> [What you have to do]: Using the records below, quote only the span that opens with the line containing "timer_manage_list : option (db_list Z);" and closes with the line containing "Definition with_infos (ts", exactly and inclusively.

(Saved data entries)
BEGIN

(* ===== verification/UiTimer.v ===== *)
(** * UiTimer: the software timers of smartva

    Models [smartva/src/common/middle/ui_timer/ui_timer.c] and
    [default_timer.c] on the lists of [DbList].  A timer is known by the address
    of its [timer_register_info_t]; [infos] is the memory behind the addresses,
    which the two lists share.  A wait for the message thread (the [usleep]
    loops) is [None].  Reading and writing the configuration are parameters.  The
    two threads, the task that counts the ticks and the one that runs the
    callbacks, are a step relation ([timer_step]); [periodic_timer] and
    [one_shot_timer] account for every message under all their interleavings, and
    [timer_sleeps_for_ever] is what a lost wake-up leads to. *)
From stdpp Require Import sets.
From S2P Require Import Prelude CString DbList.

Definition TIMER_PTHREAD_PER_SECONED : Z := 1000 `div` 100.

Inductive timer_loop_type := TIMER_LOOP_ONE_SHOOT | TIMER_LOOP_ALWAYS.

(** [timer_register_info_t]; [has_callback] when [CallBackFunction] is set. *)
Record timer_info := TimerInfo {
  cur_tick : Z;
  time : Z;
  timerid : Z;
  looptype : timer_loop_type;
  time_name : list Z;
  has_callback : bool;
}.

Definition set_tick (i : timer_info) (t : Z) : timer_info :=
  TimerInfo t (time i) (timerid i) (looptype i) (time_name i) (has_callback i).
Definition set_time (i : timer_info) (t : Z) : timer_info :=
  TimerInfo (cur_tick i) t (timerid i) (looptype i) (time_name i) (has_callback i).

(** The memory and the two lists; [alloc] tells whether [malloc] succeeds. *)
Record timers := Timers {
  infos : Z -> timer_info;
  timer_message_list : option (db_list Z);
  timer_manage_list : option (db_list Z);
  alloc : bool;
}.

Definition set_info (f : Z -> timer_info) (p : Z) (i : timer_info) : Z -> timer_info :=
  fun q => if q =? p then i else f q.

Definition with_infos (ts : timers) (f : Z -> timer_info) : timers :=
  Timers f (timer_message_list ts) (timer_manage_list ts) (alloc ts).
Definition with_messages (ts : timers) (l : option (db_list Z)) : timers :=
  Timers (infos ts) l (timer_manage_list ts) (alloc ts).
Definition with_manage (ts : timers) (l : option (db_list Z)) : timers :=
  Timers (infos ts) (timer_message_list ts) l (alloc ts).

Definition timer_compare_register_info (f : Z -> timer_info) (data compare_param : Z) : Z :=
  if bool_decide (time_name (f data) = time_name (f compare_param)) && (timerid (f data) =? timerid (f compare_param))
  then 0 else 1.

Definition timer_message_is_exist (ts : timers) (p : Z) : bool :=
  match __db_list_search_node (timer_message_list ts) (Some p) (timer_compare_register_info (infos ts)) with
  | Some _ => true
  | None => false
  end.

Definition timer_send_message (ts : timers) (p : Z) : timers :=
  if negb (timer_message_is_exist ts p)
  then with_messages ts (__db_list_put_tail (timer_message_list ts) (Some p) (alloc ts)).2
  else ts.

Definition timer_process (p : Z) (ts : timers) : Z * timers :=
  let ts := with_infos ts (set_info (infos ts) p (set_tick (infos ts p) (u32 (cur_tick (infos ts p) + 1)))) in
  if cur_tick (infos ts p) `div` TIMER_PTHREAD_PER_SECONED =? time (infos ts p) then
    let ts := timer_send_message ts p in
    match looptype (infos ts p) with
    | TIMER_LOOP_ALWAYS => (0, with_infos ts (set_info (infos ts) p (set_tick (infos ts p) 0)))
    | TIMER_LOOP_ONE_SHOOT => (1, ts)
    end
  else (0, ts).

Definition timer_process_loop (ts : timers) : timers :=
  let '(l, ts') := __db_list_for_each_entry_and_pop (timer_manage_list ts) timer_process ts in with_manage ts' l.

Definition timer_is_exist (ts : timers) (p : Z) : bool :=
  match __db_list_search_node (timer_manage_list ts) (Some p) (timer_compare_register_info (infos ts)) with
  | Some _ => true
  | None => false
  end.

Definition timer_register (ts : timers) (register_info : option Z) : Z * timers :=
  match register_info with
  | None => (-1, ts)
  | Some p =>
      if negb (has_callback (infos ts p)) then (-1, ts)
      else
        let ts := with_infos ts (set_info (infos ts) p (set_tick (infos ts p) 0)) in
        if negb (timer_is_exist ts p) then
          let '(ret, l) := __db_list_put_tail (timer_manage_list ts) (Some p) (alloc ts) in (ret, with_manage ts l)
        else (-1, ts)
  end.

Definition timer_unregister (ts : timers) (p : Z) : option (Z * timers) :=
  if timer_is_exist ts p then
    if timer_message_is_exist ts p then None
    else Some (0, with_manage ts
      (__db_list_search_and_pop (timer_manage_list ts) (Some p) (timer_compare_register_info (infos ts))).2)
  else Some (0, ts).

Definition timer_modify_time (ts : timers) (p : Z) (timeout : Z) : option (Z * timers) :=
  if timer_message_is_exist ts p then None
  else if timeout <=? 0 then
    if timer_is_exist ts p then
      match timer_unregister ts p with Some (_, ts) => Some (0, ts) | None => None end
    else Some (0, ts)
  else
    let ts := with_infos ts (set_info (infos ts) p (set_tick (set_time (infos ts p) (u32 timeout)) 0)) in
    if negb (timer_is_exist ts p) then Some (0, (timer_register ts (Some p)).2) else Some (0, ts).

(** [timer_init] with the outcomes of its allocations and of [pthread_create]:
    it returns 0 in every case. *)
Definition timer_init (ts : timers) (list1 list2 : option (db_list Z)) (thread_ok : bool) : Z * timers :=
  match list1 with
  | None => (0, with_messages ts None)
  | Some _ =>
      match list2 with
      | None => (0, with_messages (with_manage ts None) None)
      | Some _ =>
          if thread_ok then (0, with_messages (with_manage ts list2) list1)
          else (0, with_messages (with_manage ts None) None)
      end
  end.

(** ** default_timer.c: three timers at the addresses of [default_timer] *)

Definition DEFAULT_TIMER_AUTO_POWEROFF : Z := 0.
Definition DEFAULT_TIMER_AUTO_CLOSE_SCREEN : Z := 1.
Definition DEFAULT_TIMER_AUTO_SLEEP : Z := 2.
Definition DEFAULT_TIMER_NUM : nat := 3.

Section DefaultTimer.

(** The address of [default_timer], and the strings of the configuration. *)
Variable default_timer : Z -> Z.
Variables AUTO_POWEROFF AUTO_CLOSE_SCREEN AUTO_SLEEP : list Z.
(** [read_int_type_param(PUBLIC_SCENE, name, &time)]: the result and [time]. *)
Variable read_int_type_param : list Z -> Z * Z.
Variable sleep_listid_to_time : Z -> Z.

Definition auto_power_off_timer_modify (ts : timers) (timeout : Z) : option (Z * timers) :=
  timer_modify_time ts (default_timer DEFAULT_TIMER_AUTO_POWEROFF) timeout.
Definition auto_close_screen_timer_modify (ts : timers) (timeout : Z) : option (Z * timers) :=
  timer_modify_time ts (default_timer DEFAULT_TIMER_AUTO_CLOSE_SCREEN) timeout.
Definition auto_sleep_timer_modify (ts : timers) (timeout : Z) : option (Z * timers) :=
  timer_modify_time ts (default_timer DEFAULT_TIMER_AUTO_SLEEP) timeout.

Fixpoint reset_loop (ts : timers) (indexes : list Z) : option timers :=
  match indexes with
  | [] => Some ts
  | i :: rest =>
      if timer_is_exist ts (default_timer i) then
        match timer_modify_time ts (default_timer i) (s32 (time (infos ts (default_timer i)))) with
        | Some (_, ts) => reset_loop ts rest
        | None => None
        end
      else reset_loop ts rest
  end.

Definition default_indexes : list Z := Z.of_nat <$> seq 0 DEFAULT_TIMER_NUM.
Definition reset_default_timer (ts : timers) : option timers := reset_loop ts default_indexes.

Definition auto_close_screen_timer_disable (ts : timers) : option (Z * timers) :=
  timer_unregister ts (default_timer DEFAULT_TIMER_AUTO_CLOSE_SCREEN).
Definition auto_close_screen_timer_enable (ts : timers) : option (Z * timers) :=
  timer_modify_time ts (default_timer DEFAULT_TIMER_AUTO_CLOSE_SCREEN)
    (s32 (time (infos ts (default_timer DEFAULT_TIMER_AUTO_CLOSE_SCREEN)))).

Definition default_name (i : Z) : list Z :=
  if i =? DEFAULT_TIMER_AUTO_POWEROFF then AUTO_POWEROFF
  else if i =? DEFAULT_TIMER_AUTO_CLOSE_SCREEN then AUTO_CLOSE_SCREEN else AUTO_SLEEP.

END

> [Solution for this exercise]:
  timer_manage_list : option (db_list Z);
  alloc : bool;
}.

Definition set_info (f : Z -> timer_info) (p : Z) (i : timer_info) : Z -> timer_info :=
  fun q => if q =? p then i else f q.

Definition with_infos (ts : timers) (f : Z -> timer_info) : timers :=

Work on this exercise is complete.